C ++编译器是否对lambda关闭执行编译时优化? [英] Do C++ compilers perform compile-time optimizations on lambda closures?
问题描述
假设我们有以下(无意义的)代码:
const int a = 0;
int c = 0;
for(int b = 0; b <10000000; b ++)
{
if(a)c ++;
c + = 7;
变量'a'等于零,因此编译器可以在编译时推断,指令'if(a)c ++;'将永远不会被执行,并将优化它。 我的问题: lambda关闭是否也发生了同样的情况?
查看另一段代码:
const int a = 0;
函数< int()> lambda = [a]()
{
int c = 0;
for(int b = 0; b <10000000; b ++)
{
if(a)c ++;
c + = 7;
}
return c;
}
编译器是否知道'a'是0并且它会优化lambda ?
更复杂的例子:
function< int() > generate_lambda(const int a)
{
return [a]()
{
int c = 0;
for(int b = 0; b <10000000; b ++)
{
if(a)c ++;
c + = 7;
}
return c;
};
}
函数< int()> a_is_zero = generate_lambda(0);
函数< int()> a_is_one = generate_lambda(1);
当编译器知道'a'为0时,编译器是否足够聪明以优化第一个lambda生成时间?
gcc或llvm是否有这种优化?
我在问,因为我想知道如果我应该手动进行这样的优化,当我知道某些假设是满足lambda生成时间的,或者编译器会为我做这些。 解决方案
查看由gcc5.2 -O2生成的程序集显示,使用 std :: function
时不会发生优化:
#include< functional>
int main()
{
const int a = 0;
std :: function< int()> lambda = [a]()
{
int c = 0;
for(int b = 0; b <10000000; b ++)
{
if(a)c ++;
c + = 7;
}
return c;
};
return lambda();
}
编译为一些样板文件和
movl(%rdi),%ecx
movl $ 10000000,%edx
xorl%eax,%eax
.p2align 4,,10
.p2align 3
.L3:
cmpl $ 1,%ecx
sbbl $ -1,%eax
addl $ 7,%eax
subl $ 1, %edx
jne .L3
rep; ret
这是您希望看到优化的循环。 (直播)但是,如果你实际使用lambda(而不是 std :: function
),优化就发生了:
int main()
{
const int a = 0;
auto lambda = [a]()
{
int c = 0;
for(int b = 0; b <10000000; b ++)
{
if(a)c ++;
c + = 7;
}
return c;
};
return lambda();
$ / code>
编译为
movl $ 70000000,%eax
ret
即该循环被完全删除。 (直播)
Afaik,你可以期望lambda具有零开销,但是 std :: function
是不同的并且带有一个代价(至少在优化器的当前状态下,尽管人们显然在这方面工作),即使 std :: function
内部的代码已被优化。 (如果有疑问,请尝试一下,因为这可能会在编译器和版本之间有所不同, std :: function
的开销当然可以被优化掉。)
正如@MarcGlisse正确指出的那样,即使使用 std :: function
再次感谢@MarkGlisse:如果包含 std :: function
的函数不是,那么称为 main
,使用gcc5.2进行的优化在gcc + main和clang之间,也就是说函数被减少到返回70000000;
加上一些额外的代码。 (直播)
Bonus编辑2,这次是我的:如果你使用-O3,gcc会(出于某种原因),如 Marco的答案,优化 std :: function
为
cmpl $ 1,(%rdi)
sbbl%eax,%eax
andl $ -10000000,%eax
addl $ 80000000,%eax
ret
,并保留其余部分,如 not_main
的情况。所以我想在行的底部,只需要使用 std :: function
来衡量。
Suppose we have the following (nonsensical) code:
const int a = 0;
int c = 0;
for(int b = 0; b < 10000000; b++)
{
if(a) c++;
c += 7;
}
Variable 'a' equals zero, so the compiler can deduce on compile time, that the instruction 'if(a) c++;' will never be executed and will optimize it away.

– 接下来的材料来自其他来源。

(** * Metadata registration of sequelize-typescript

    A shallow embedding of [src/lib/utils/models.ts] (the accessors that
    attach model name, attributes, options and foreign keys to a class
    through reflect-metadata) and of the [Comment] property decorator,
    followed by the properties of the specification.

    The code is stateful: it reads and writes the ambient metadata store
    and mutates the objects it finds there.  It is modelled by a state and
    error monad over a store of metadata and a heap of objects:

    - objects are held by reference, so that an object reached from two
      classes (a subclass reads the metadata of its parent class) is one
      object, and a write through one is seen through the other;
    - an object used as a dictionary is the finite map of its own
      properties, and reading a property that it does not have yields
      [undefined]: this is what the code does for every property name
      except those of [Object.prototype], which every object inherits
      ([toString], [constructor], [__proto__], ...), and as long as no
      prototype has been changed; the properties that depend on it have
      the hypothesis that the name or key is not one of these;
    - the metadata store has the lookup of [Reflect.getMetadata], along
      the prototype chain of the target, and the definition of
      [Reflect.defineMetadata], on the target itself;
    - an argument that a function only reads (the [options] of the
      setters) is passed as the contents of the object. *)

From stdpp Require Import gmap strings list fin_maps.
(** * Monastery map site: the map script and the two backend entry points

    A shallow embedding of the client-side map script (catalog, filter,
    marker rendering, slider) and of the handlers of both backend variants
    (signup, login, the token middleware, photo upload, photo listing,
    contact), with the properties of the specification, and further
    properties read off the code, stated over them.

    Conventions.
    - A JavaScript string is a [string]; one character of the model stands
      for one code unit, so [String.length] is [.length], [String.eqb] is
      [===] on strings.
    - A JavaScript Number that is only stored and passed on (a coordinate)
      is a binary64 [float]; a Number that is an array index or a length is
      an integer ([Z], [nat]), far below 2^53.
    - [String.prototype.toLowerCase] belongs to the host: the filter is
      defined over any function [toLowerCase], and the theorems assume of it
      only that it maps the empty string to itself. *)

From Stdlib Require Import String Ascii List ZArith NArith Lia Bool Floats.
From Stdlib Require Import DecimalString Permutation Sorted.
Import ListNotations.

Set Warnings "-inexact-float,-register-all".
Open Scope string_scope.
Open Scope list_scope.

(** ** Strings of the host *)

Module JS.

(** [s.includes(searchString)]: [searchString] occurs in [s] at some
    position. *)
Fixpoint includes (s searchString : string) : bool :=
  String.prefix searchString s ||
  match s with
  | EmptyString => false
  | String _ rest => includes rest searchString
  end.

(** [`${n}`] for a length: the decimal digits of [n]. *)
Definition length_toString (n : nat) : string :=
  NilEmpty.string_of_uint (Nat.to_uint n).

(** [toLowerCase] on the ASCII letters, every other character kept: what the
    host's function does on ASCII text. *)
Definition lower_ascii (c : ascii) : ascii :=
  let n := nat_of_ascii c in
  if (65 <=? n)%nat && (n <=? 90)%nat then ascii_of_nat (n + 32) else c.

Fixpoint ascii_toLowerCase (s : string) : string :=
  match s with
  | EmptyString => EmptyString
  | String c rest => String (lower_ascii c) (ascii_toLowerCase rest)
  end.

(** The string [t] occurs in [s]. *)
Definition Substring (t s : string) : Prop :=
  exists pre post : string, s = (pre ++ t ++ post)%string.

End JS.

(** ** The map script *)

Module Frontend.

(** One entry of the catalog. *)
Record Monastery : Type := {
  name : string;
  lat : float;
  lng : float;
  sect : string;
  location : string
}.
(** * Truth Markets settlement core: claim registry, market, attestation

    A shallow embedding of the three Move modules of the package
    [truth_markets] (claim_registry, market, attestation) together with the
    handful of Sui framework primitives they call, followed by the
    properties of the settlement core.

    Conventions:
    - a [u64] is a [Z]; every arithmetic operation is checked the way the
      Move VM checks it and aborts instead of wrapping;
    - an [address] and an object [ID] are [N];
    - [vector<u8>] is [list byte], [String] is [string];
    - [Balance<SUI>] is its [u64] value, a [Coin<SUI>] passed by value is
      its amount;
    - [Table<K, V>] is a [gmap K V] with the abort behaviour of
      [sui::table] written out;
    - a Move function that can abort returns an [outcome]; since an abort
      reverts the whole transaction, an aborted call carries no state.
    Event emission is not modelled: no property below depends on it. *)

From Stdlib Require Import ZArith String List Lia Bool.
From Stdlib.Strings Require Import Byte.
From stdpp Require Import base option list gmap.

Local Open Scope Z_scope.

(** ** Aborts *)

(** Where an abort code comes from. *)
Inductive origin :=
| InClaimRegistry
| InMarket
| InAttestation
| InBalance
| InDynamicField
| InVector.

(** The four ways checked [u64] arithmetic fails. *)
Inductive arith_fault := AddOverflow | SubUnderflow | MulOverflow | DivByZero.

My question: Does the same happen with lambda closures?
Check out another piece of code:
const int a = 0;
function<int()> lambda = [a]()
{
int c = 0;
for(int b = 0; b < 10000000; b++)
{
if(a) c++;
c += 7;
}
return c;
}
Will the compiler know that 'a' is 0 and will it optimize the lambda?
Even more sophisticated example:
function<int()> generate_lambda(const int a)
{
return [a]()
{
int c = 0;
for(int b = 0; b < 10000000; b++)
{
if(a) c++;
c += 7;
}
return c;
};
}
function<int()> a_is_zero = generate_lambda(0);
function<int()> a_is_one = generate_lambda(1);
Will the compiler be smart enough to optimize the first lambda when it knows that 'a' is 0 at generation time?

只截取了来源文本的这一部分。